__Brief__: Which lines below contain "hops"? Copy every one of them.

[Collected data entries]

++++++

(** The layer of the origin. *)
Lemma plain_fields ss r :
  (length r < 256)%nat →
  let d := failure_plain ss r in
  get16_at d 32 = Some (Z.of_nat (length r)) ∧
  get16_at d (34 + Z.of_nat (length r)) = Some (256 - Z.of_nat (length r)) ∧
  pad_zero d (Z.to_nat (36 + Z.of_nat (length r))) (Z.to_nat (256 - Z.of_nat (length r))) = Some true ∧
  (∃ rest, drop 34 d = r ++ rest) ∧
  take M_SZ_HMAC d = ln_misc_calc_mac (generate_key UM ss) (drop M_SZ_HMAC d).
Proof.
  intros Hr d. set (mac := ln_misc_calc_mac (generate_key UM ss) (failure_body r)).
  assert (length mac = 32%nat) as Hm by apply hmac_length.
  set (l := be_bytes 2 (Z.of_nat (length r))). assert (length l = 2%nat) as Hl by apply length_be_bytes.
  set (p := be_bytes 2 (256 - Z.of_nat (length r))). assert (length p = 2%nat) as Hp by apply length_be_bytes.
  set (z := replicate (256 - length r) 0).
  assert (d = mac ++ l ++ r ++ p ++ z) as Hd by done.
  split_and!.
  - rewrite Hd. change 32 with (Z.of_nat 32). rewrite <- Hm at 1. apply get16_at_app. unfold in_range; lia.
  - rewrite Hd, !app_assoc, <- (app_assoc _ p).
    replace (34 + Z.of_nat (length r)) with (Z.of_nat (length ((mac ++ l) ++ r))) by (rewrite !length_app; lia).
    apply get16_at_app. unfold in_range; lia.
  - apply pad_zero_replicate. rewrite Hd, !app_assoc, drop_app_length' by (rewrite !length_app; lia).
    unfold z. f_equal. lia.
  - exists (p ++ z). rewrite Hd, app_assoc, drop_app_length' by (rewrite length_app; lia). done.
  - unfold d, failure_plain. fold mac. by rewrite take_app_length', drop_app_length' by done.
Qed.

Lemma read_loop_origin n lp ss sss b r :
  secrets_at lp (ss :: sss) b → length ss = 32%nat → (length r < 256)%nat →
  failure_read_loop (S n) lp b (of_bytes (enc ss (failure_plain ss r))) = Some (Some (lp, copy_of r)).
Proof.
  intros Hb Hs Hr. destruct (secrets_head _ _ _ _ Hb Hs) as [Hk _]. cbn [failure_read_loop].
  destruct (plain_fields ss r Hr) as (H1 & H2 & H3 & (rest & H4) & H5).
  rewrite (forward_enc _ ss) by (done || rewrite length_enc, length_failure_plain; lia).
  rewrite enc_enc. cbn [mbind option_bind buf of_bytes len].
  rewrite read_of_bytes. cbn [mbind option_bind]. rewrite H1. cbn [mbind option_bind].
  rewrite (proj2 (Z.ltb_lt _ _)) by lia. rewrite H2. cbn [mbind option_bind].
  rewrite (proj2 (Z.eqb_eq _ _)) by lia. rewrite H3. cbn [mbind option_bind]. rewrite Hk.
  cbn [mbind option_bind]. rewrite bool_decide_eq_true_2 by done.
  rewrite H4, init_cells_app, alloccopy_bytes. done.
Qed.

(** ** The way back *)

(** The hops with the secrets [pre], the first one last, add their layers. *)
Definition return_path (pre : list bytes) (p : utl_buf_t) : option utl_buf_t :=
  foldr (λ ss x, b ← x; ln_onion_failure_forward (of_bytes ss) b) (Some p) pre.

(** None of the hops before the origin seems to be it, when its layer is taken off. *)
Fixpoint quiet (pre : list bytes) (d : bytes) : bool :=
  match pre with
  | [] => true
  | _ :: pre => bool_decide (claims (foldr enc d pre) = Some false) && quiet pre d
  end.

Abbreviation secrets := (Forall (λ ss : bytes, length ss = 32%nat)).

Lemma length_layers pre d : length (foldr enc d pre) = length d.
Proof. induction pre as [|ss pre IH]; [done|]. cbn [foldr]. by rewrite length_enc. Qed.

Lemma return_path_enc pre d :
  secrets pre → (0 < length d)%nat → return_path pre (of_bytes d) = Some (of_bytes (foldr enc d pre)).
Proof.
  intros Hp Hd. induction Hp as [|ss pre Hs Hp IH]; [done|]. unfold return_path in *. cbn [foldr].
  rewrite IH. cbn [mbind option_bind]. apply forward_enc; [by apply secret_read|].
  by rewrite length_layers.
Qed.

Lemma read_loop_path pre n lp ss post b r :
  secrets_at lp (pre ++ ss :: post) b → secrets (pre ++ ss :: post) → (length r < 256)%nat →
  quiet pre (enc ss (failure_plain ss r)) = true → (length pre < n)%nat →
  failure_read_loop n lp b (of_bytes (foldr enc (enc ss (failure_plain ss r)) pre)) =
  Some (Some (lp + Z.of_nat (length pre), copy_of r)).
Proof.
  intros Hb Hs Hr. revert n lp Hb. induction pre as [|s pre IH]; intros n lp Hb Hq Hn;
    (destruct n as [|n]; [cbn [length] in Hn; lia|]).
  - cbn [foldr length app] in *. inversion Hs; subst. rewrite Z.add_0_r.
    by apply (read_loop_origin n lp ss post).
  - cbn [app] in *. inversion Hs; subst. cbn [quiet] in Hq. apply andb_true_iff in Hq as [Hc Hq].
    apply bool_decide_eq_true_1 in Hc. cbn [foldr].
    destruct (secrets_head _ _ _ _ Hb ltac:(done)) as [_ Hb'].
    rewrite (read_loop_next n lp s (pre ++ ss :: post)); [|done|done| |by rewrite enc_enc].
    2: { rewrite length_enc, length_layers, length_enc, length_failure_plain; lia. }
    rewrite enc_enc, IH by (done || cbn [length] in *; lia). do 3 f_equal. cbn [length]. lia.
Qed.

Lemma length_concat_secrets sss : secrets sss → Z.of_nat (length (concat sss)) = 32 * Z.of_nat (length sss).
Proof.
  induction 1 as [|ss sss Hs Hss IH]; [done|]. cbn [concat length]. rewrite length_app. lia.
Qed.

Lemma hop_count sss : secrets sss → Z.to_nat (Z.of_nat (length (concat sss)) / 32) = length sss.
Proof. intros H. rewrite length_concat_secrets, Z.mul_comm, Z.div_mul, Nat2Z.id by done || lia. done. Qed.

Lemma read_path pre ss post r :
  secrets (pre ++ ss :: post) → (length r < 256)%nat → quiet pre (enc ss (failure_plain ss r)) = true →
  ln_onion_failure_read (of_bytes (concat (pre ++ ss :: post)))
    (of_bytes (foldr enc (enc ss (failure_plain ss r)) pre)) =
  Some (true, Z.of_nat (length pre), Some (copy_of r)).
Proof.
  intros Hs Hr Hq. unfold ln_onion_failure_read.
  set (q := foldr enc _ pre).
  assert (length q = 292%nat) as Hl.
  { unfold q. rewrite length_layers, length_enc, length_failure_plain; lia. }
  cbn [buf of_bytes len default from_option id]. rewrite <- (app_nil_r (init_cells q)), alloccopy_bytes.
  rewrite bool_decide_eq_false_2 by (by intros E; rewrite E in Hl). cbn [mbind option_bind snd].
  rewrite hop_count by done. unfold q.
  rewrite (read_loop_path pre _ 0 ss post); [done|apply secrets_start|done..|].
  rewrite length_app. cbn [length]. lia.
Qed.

++++++

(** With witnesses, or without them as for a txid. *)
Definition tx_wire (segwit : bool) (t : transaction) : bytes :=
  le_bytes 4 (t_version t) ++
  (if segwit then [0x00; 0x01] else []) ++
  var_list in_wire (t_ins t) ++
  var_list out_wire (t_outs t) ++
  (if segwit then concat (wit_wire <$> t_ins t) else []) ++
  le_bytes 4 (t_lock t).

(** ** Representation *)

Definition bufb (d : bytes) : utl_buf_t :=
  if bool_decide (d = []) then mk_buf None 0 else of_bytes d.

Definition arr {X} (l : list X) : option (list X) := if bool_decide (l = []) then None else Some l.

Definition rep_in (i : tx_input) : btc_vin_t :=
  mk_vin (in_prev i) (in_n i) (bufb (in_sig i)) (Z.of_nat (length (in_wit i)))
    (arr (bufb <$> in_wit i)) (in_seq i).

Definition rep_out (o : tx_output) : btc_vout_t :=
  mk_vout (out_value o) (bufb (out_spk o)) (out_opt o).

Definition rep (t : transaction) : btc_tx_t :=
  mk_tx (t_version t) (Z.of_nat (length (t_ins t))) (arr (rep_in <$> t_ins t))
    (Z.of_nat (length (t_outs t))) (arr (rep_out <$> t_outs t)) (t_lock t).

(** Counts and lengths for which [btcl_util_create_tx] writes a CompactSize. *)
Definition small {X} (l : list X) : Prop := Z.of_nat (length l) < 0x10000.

++++++

__Task response__:
(** The hops with the secrets [pre], the first one last, add their layers. *)
(** None of the hops before the origin seems to be it, when its layer is taken off. *)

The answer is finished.